----- INFORMATION PROVIDED -----
(** X8: a limit of 1 or more cannot be exceeded: the scan runs to its end and
    the capacity is returned, not the last count visited. *)
Theorem encontrar_max_passagens_limit_at_least_one (cap : Z) (t limite_risco : Q) :
  (0 <= cap)%Z -> 0 <= t -> t <= 1 -> 1 <= limite_risco ->
  encontrar_max_passagens (new cap t) limite_risco = cap.
Proof.
  intros Hc Ht0 Ht1 Hl.
  destruct (encontrar_max_passagens_cases (new cap t) limite_risco)
    as [[Hres _] | [n [Hn [Hex _]]]]; [exact Hres|].
  exfalso. unfold in_scan_range in Hn.
  change (capacidade (new cap t)) with cap in Hn.
  destruct (prob_overbooking_in_unit_interval cap t n) as [q [Hq [_ Hq1]]];
    try assumption; try lia.
  unfold exceeds in Hex. rewrite Hq in Hex.
  apply np_gt_true_iff in Hex. destruct Hex as [q' [E Hlt]].
  injection E as <-. lra.
Qed.

Lemma encontrar_max_passagens_limit_at_least_one_witness :
  encontrar_max_passagens (new 120 (12 # 100)) 1 = 120%Z.
Proof.
  apply (encontrar_max_passagens_limit_at_least_one 120 (12 # 100) 1);
    [lia | lra | lra | lra].
Defined.

(** *** The two extreme rates *)

Lemma sum_upto_zero (f : nat -> Q) (k : nat) :
  (forall i, (i <= k)%nat -> f i == 0) -> sum_upto f k == 0.
Proof.
  induction k as [|k IH]; intros H; simpl.
  - apply H. lia.
  - rewrite IH by (intros i Hi; apply H; lia).
    rewrite (H (S k)) by lia. ring.
Qed.

Lemma pmf_nat_sure_success (p : Q) (n k : nat) :
  p == 1 -> (k < n)%nat -> pmf_nat p n k == 0.
Proof.
  intros Hp Hk. unfold pmf_nat.
  destruct (Nat.leb_spec k n); [|reflexivity].
  replace (n - k)%nat with (S (n - S k)) by lia.
  simpl Qpow.
  set (a := Qpow p k). set (b := Qpow (1 - p) (n - S k)).
  rewrite Hp. ring.
Qed.

Lemma cdf_sure_failure (p : Q) (c n : nat) :
  p == 0 -> sum_upto (pmf_nat p n) c == 1.
Proof.
  intros Hp. induction n as [|n IH].
  - apply cdf_full. lia.
  - rewrite cdf_step, IH. set (m := pmf_nat p n c). rewrite Hp. ring.
Qed.

(** X9: when every passenger shows up (rate 0), any sale above the capacity
    overbooks for sure, and no limit below 1 allows an extra ticket. *)
Theorem full_attendance (cap : Z) (t : Q) :
  (0 <= cap)%Z -> t == 0 ->
  (forall n, (cap < n)%Z ->
             is_num (calcular_prob_overbooking (new cap t) n) 1) /\
  (forall limite_risco,
      0 <= limite_risco -> limite_risco < 1 ->
      encontrar_max_passagens (new cap t) limite_risco = cap).
Proof.
  intros Hc Ht.
  assert (Hprob : forall n, (cap < n)%Z ->
            is_num (calcular_prob_overbooking (new cap t) n) 1).
  { intros n Hn. rewrite prob_valid by (try lra; lia).
    unfold cdf_q. destruct (Z.leb_spec n cap); [lia|]. simpl.
    rewrite sum_upto_zero; [ring|].
    intros i Hi. apply pmf_nat_sure_success; [lra | lia]. }
  split; [exact Hprob|].
  intros limite_risco Hl0 Hl1.
  destruct (encontrar_max_passagens_cases (new cap t) limite_risco)
    as [[Hres _] | [n [Hn [Hex [Hmin Hres]]]]]; [exact Hres|].
  rewrite Hres. unfold in_scan_range in Hn.
  change (capacidade (new cap t)) with cap in *.
  assert (Hne : n <> cap).
  { intros ->. unfold exceeds in Hex.
    rewrite prob_at_capacity in Hex by (try lra; assumption).
    apply np_gt_true_iff in Hex. destruct Hex as [q [E Hlt]].
    injection E as <-. lra. }
  destruct (Z.eq_dec n (cap + 1)) as [-> | Hne1]; [lia|].
  exfalso. apply (Hmin (cap + 1)%Z); [lia|].
  unfold exceeds. specialize (Hprob (cap + 1)%Z ltac:(lia)).
  destruct (calcular_prob_overbooking (new cap t) (cap + 1)) as [q|];
    simpl in Hprob; [|contradiction].
  apply np_gt_true_iff. exists q. split; [reflexivity | lra].
Qed.

Lemma full_attendance_witness :
  (forall n, (120 < n)%Z ->
             is_num (calcular_prob_overbooking (new 120 0) n) 1) /\
  (forall limite_risco,
      0 <= limite_risco -> limite_risco < 1 ->
      encontrar_max_passagens (new 120 0) limite_risco = 120%Z).
Proof.
  apply (full_attendance 120 0); [lia | reflexivity].
Defined.

(** X10: when no passenger shows up (rate 1), no number of tickets overbooks. *)
Theorem no_attendance (cap : Z) (t : Q) (n : Z) :
  (0 <= cap)%Z -> t == 1 -> (0 <= n)%Z ->
  is_num (calcular_prob_overbooking (new cap t) n) 0.
Proof.
  intros Hc Ht Hn. rewrite prob_valid by (try lra; lia).
  simpl. rewrite cdf_q_sum by lia.
  rewrite cdf_sure_failure by lra. ring.
Qed.

Lemma no_attendance_witness :
  is_num (calcular_prob_overbooking (new 120 1) 500) 0.
Proof.
  apply (no_attendance 120 1 500); [lia | reflexivity | lia].
Defined.

End OverbookingMore.

(** ** The financial analysis *)

Module FinanceMore.
Import OverbookingAnalyzer OverbookingFacts OverbookingMore.

Lemma binom_pmf_valid (k n : Z) (p : Q) :
  (0 <= k <= n)%Z -> 0 <= p -> p <= 1 ->
  binom_pmf k n p = Some (pmf_nat p (Z.to_nat n) (Z.to_nat k)).
Proof.
  intros Hk Hp0 Hp1. unfold binom_pmf.
  rewrite binom_argcheck_true by (try assumption; lia).
  destruct (Z.leb_spec 0 k); [|lia].
  destruct (Z.leb_spec k n); [|lia]. reflexivity.
Qed.

Lemma inject_Z_nonneg (z : Z) : (0 <= z)%Z -> 0 <= inject_Z z.
Proof. intros H. change 0 with (inject_Z 0). rewrite <- Zle_Qle. exact H. Qed.

(** The sum of the loop, started at offset [s] above the capacity, lies
    between the mass [D] of the counts it ranges over and [D] times the
    largest excess. *)
Lemma excess_sum_bounds (p : Q) (cn N : nat) :
  0 <= p -> p <= 1 ->
  forall (len s : nat),
    (cn + s + len <= N)%nat ->
    exists v,
      fold_right
        (fun k rest =>
           np_add (np_mul (binom_pmf k (Z.of_nat N) p)
                          (Some (inject_Z (k - Z.of_nat cn))))
                  rest)
        (Some 0)
        (map (fun i => (Z.of_nat cn + 1 + Z.of_nat i)%Z) (seq s len))
      = Some v /\
      sum_upto (pmf_nat p N) (cn + s + len) - sum_upto (pmf_nat p N) (cn + s)
        <= v /\
      v <= inject_Z (Z.of_nat (s + len))
           * (sum_upto (pmf_nat p N) (cn + s + len)
              - sum_upto (pmf_nat p N) (cn + s)).
Proof.
  intros Hp0 Hp1. induction len as [|len IH]; intros s Hle.
  - exists 0. simpl. rewrite Nat.add_0_r. split; [reflexivity|]. split; lra.
  - destruct (IH (S s)) as [v' [Hv' [Hlo Hhi]]]; [lia|].
    simpl seq. simpl map. simpl fold_right. rewrite Hv'.
    rewrite binom_pmf_valid by (try assumption; lia).
    rewrite Nat2Z.id.
    replace (Z.to_nat (Z.of_nat cn + 1 + Z.of_nat s)) with (S (cn + s)) by lia.
    replace (Z.of_nat cn + 1 + Z.of_nat s - Z.of_nat cn)%Z
      with (Z.of_nat (S s)) by lia.
    assert (Hs1 : 1 <= inject_Z (Z.of_nat (S s))).
    { change 1 with (inject_Z 1). rewrite <- Zle_Qle. lia. }
    assert (HsW : inject_Z (Z.of_nat (S s)) <= inject_Z (Z.of_nat (s + S len))).
    { rewrite <- Zle_Qle. lia. }
    set (w := inject_Z (Z.of_nat (S s))) in *.
    unfold np_add, np_mul, np_lift2.
    eexists. split; [reflexivity|].
    replace (cn + S s + len)%nat with (cn + s + S len)%nat in * by lia.
    replace (S s + len)%nat with (s + S len)%nat in * by lia.
    replace (cn + S s)%nat with (S (cn + s)) in * by lia.
    change (sum_upto (pmf_nat p N) (S (cn + s)))
      with (sum_upto (pmf_nat p N) (cn + s) + pmf_nat p N (S (cn + s))) in *.
    pose proof (pmf_nat_nonneg p N (S (cn + s)) Hp0 Hp1) as Hm.
    set (A := sum_upto (pmf_nat p N) (cn + s + S len)) in *.
    set (B := sum_upto (pmf_nat p N) (cn + s)) in *.
    set (m := pmf_nat p N (S (cn + s))) in *.
    set (W := inject_Z (Z.of_nat (s + S len))) in *.
    clearbody w A B m W.
    assert (H1 : 0 <= (w - 1) * m) by (apply Qmult_le_0_compat; lra).
    assert (H2 : 0 <= (W - w) * m) by (apply Qmult_le_0_compat; lra).
    split; lra.
Qed.

(** The expected excess against the overbooking probability of the same
    sale: at least the probability, at most the probability times the
    number of extra tickets. *)
Lemma excess_between (cap : Z) (t : Q) (passagens_extra : Z) :
  (0 <= cap)%Z -> 0 <= t -> t <= 1 -> (0 <= passagens_extra)%Z ->
  exists e q,
    valor_esperado_excesso (new cap t) passagens_extra = Some e /\
    calcular_prob_overbooking (new cap t) (cap + passagens_extra) = Some q /\
    q <= e /\ e <= inject_Z passagens_extra * q.
Proof.
  intros Hc Ht0 Ht1 Hx.
  pose proof (valor_esperado_excesso_is_sum (new cap t) passagens_extra) as Hsum.
  unfold expected_excess_sum, py_range in Hsum. simpl in Hsum.
  replace (Z.to_nat (cap + passagens_extra + 1 - (cap + 1)))
    with (Z.to_nat passagens_extra) in Hsum by lia.
  destruct (excess_sum_bounds (1 - t) (Z.to_nat cap)
              (Z.to_nat (cap + passagens_extra)) ltac:(lra) ltac:(lra)
              (Z.to_nat passagens_extra) 0%nat ltac:(lia))
    as [v [Hv [Hlo Hhi]]].
  rewrite !Z2Nat.id in Hv by lia.
  rewrite Hv in Hsum.
  destruct (valor_esperado_excesso (new cap t) passagens_extra) as [e|];
    simpl in Hsum; [|contradiction].
  exists e, (1 - cdf_q cap (cap + passagens_extra) (1 - t)).
  split; [reflexivity|].
  split; [apply prob_valid; try assumption; lia|].
  rewrite cdf_q_sum by lia.
  rewrite !Nat.add_0_r in Hlo, Hhi. simpl Nat.add in Hhi.
  replace (Z.to_nat cap + Z.to_nat passagens_extra)%nat
    with (Z.to_nat (cap + passagens_extra)) in Hlo, Hhi by lia.
  rewrite (cdf_full (1 - t) (Z.to_nat (cap + passagens_extra))
             (Z.to_nat (cap + passagens_extra)) (Nat.le_refl _)) in Hlo, Hhi.
  rewrite Z2Nat.id in Hhi by lia.
  rewrite Hsum. split; assumption.
Qed.

(** X13: for a valid model, extra tickets [>= 0] and a compensation [>= 0]:
    the expected cost is a number between 0 and the compensation of every
    extra passenger, and the expected profit is a number between the
    revenue minus that worst cost and the revenue. *)
Theorem analise_financeira_bounds (cap : Z) (t : Q) (passagens_extra : Z)
    (preco_passagem custo_indenizacao : Q) :
  (0 <= cap)%Z -> 0 <= t -> t <= 1 -> (0 <= passagens_extra)%Z ->
  0 <= custo_indenizacao ->
  let r := analise_financeira (new cap t) passagens_extra preco_passagem
             custo_indenizacao in
  exists c l,
    custo_esperado r = Some c /\ lucro_esperado r = Some l /\
    0 <= c /\ c <= inject_Z passagens_extra * custo_indenizacao /\
    inject_Z passagens_extra * (preco_passagem - custo_indenizacao) <= l /\
    l <= receita_adicional r.
Proof.
  intros Hc Ht0 Ht1 Hx Hcu r.
  destruct (excess_between cap t passagens_extra Hc Ht0 Ht1 Hx)
    as [e [q [He [Hq [Hlo Hhi]]]]].
  rewrite prob_valid in Hq by (try assumption; lia). injection Hq as <-.
  destruct (cdf_q_bounds cap (cap + passagens_extra) (1 - t))
    as [Hc0 Hc1]; try lra; try lia.
  pose proof (inject_Z_nonneg passagens_extra Hx) as Hx0.
  unfold r, analise_financeira. cbv zeta.
  simpl custo_esperado. simpl lucro_esperado. simpl receita_adicional.
  rewrite He. simpl.
  eexists. eexists. split; [reflexivity|]. split; [reflexivity|].
  revert Hlo Hhi Hc0 Hc1 Hx0.
  generalize (cdf_q cap (cap + passagens_extra) (1 - t)) as d.
  generalize (inject_Z passagens_extra) as x.
  intros x d Hlo Hhi Hc0 Hc1 Hx0.
  assert (He0 : 0 <= e) by lra.
  assert (He1 : e <= x).
  { assert (0 <= x * d) by (apply Qmult_le_0_compat; lra). lra. }
  assert (H1 : 0 <= e * custo_indenizacao) by (apply Qmult_le_0_compat; lra).
  assert (H2 : 0 <= (x - e) * custo_indenizacao)
    by (apply Qmult_le_0_compat; lra).
  repeat split; lra.
Qed.

Lemma analise_financeira_bounds_witness :
  let r := analise_financeira (new 3 (1 # 4)) 2 500 1200 in
  exists c l,
    custo_esperado r = Some c /\ lucro_esperado r = Some l /\
    0 <= c /\ c <= inject_Z 2 * 1200 /\
    inject_Z 2 * (500 - 1200) <= l /\
    l <= receita_adicional r.
Proof.
  apply (analise_financeira_bounds 3 (1 # 4) 2 500 1200);
    [lia | lra | lra | lia | lra].
Defined.

(** X14: without extra tickets (or with a negative number of them) the loop
    does not run, for any model: the expected cost is 0 and the expected
    profit is the revenue [passagens_extra * preco_passagem], which is 0
    when [passagens_extra] is 0. *)
Theorem analise_financeira_no_extra (self : t) (passagens_extra : Z)
    (preco_passagem custo_indenizacao : Q) :
  (passagens_extra <= 0)%Z ->
  let r := analise_financeira self passagens_extra preco_passagem
             custo_indenizacao in
  is_num (custo_esperado r) 0 /\
  is_num (lucro_esperado r) (inject_Z passagens_extra * preco_passagem) /\
  (passagens_extra = 0%Z ->
   receita_adicional r == 0 /\ is_num (lucro_esperado r) 0).
Proof.
  intros Hx r. unfold r, analise_financeira, valor_esperado_excesso, py_range.
  cbv zeta.
  replace (Z.to_nat (capacidade self + passagens_extra + 1
                     - (capacidade self + 1))) with O by lia.
  simpl. split; [ring|]. split; [ring|].
  intros ->. split; ring.
Qed.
-----
• _WORK TO BE COMPLETED_:
Give back, word for word, the lines from the one with "intros Hx r." through the last line of the entries, both included, and no other line.

• _OUTPUT OF THE TASK_:
  intros Hx r. unfold r, analise_financeira, valor_esperado_excesso, py_range.
  cbv zeta.
  replace (Z.to_nat (capacidade self + passagens_extra + 1
                     - (capacidade self + 1))) with O by lia.
  simpl. split; [ring|]. split; [ring|].
  intros ->. split; ring.
Qed.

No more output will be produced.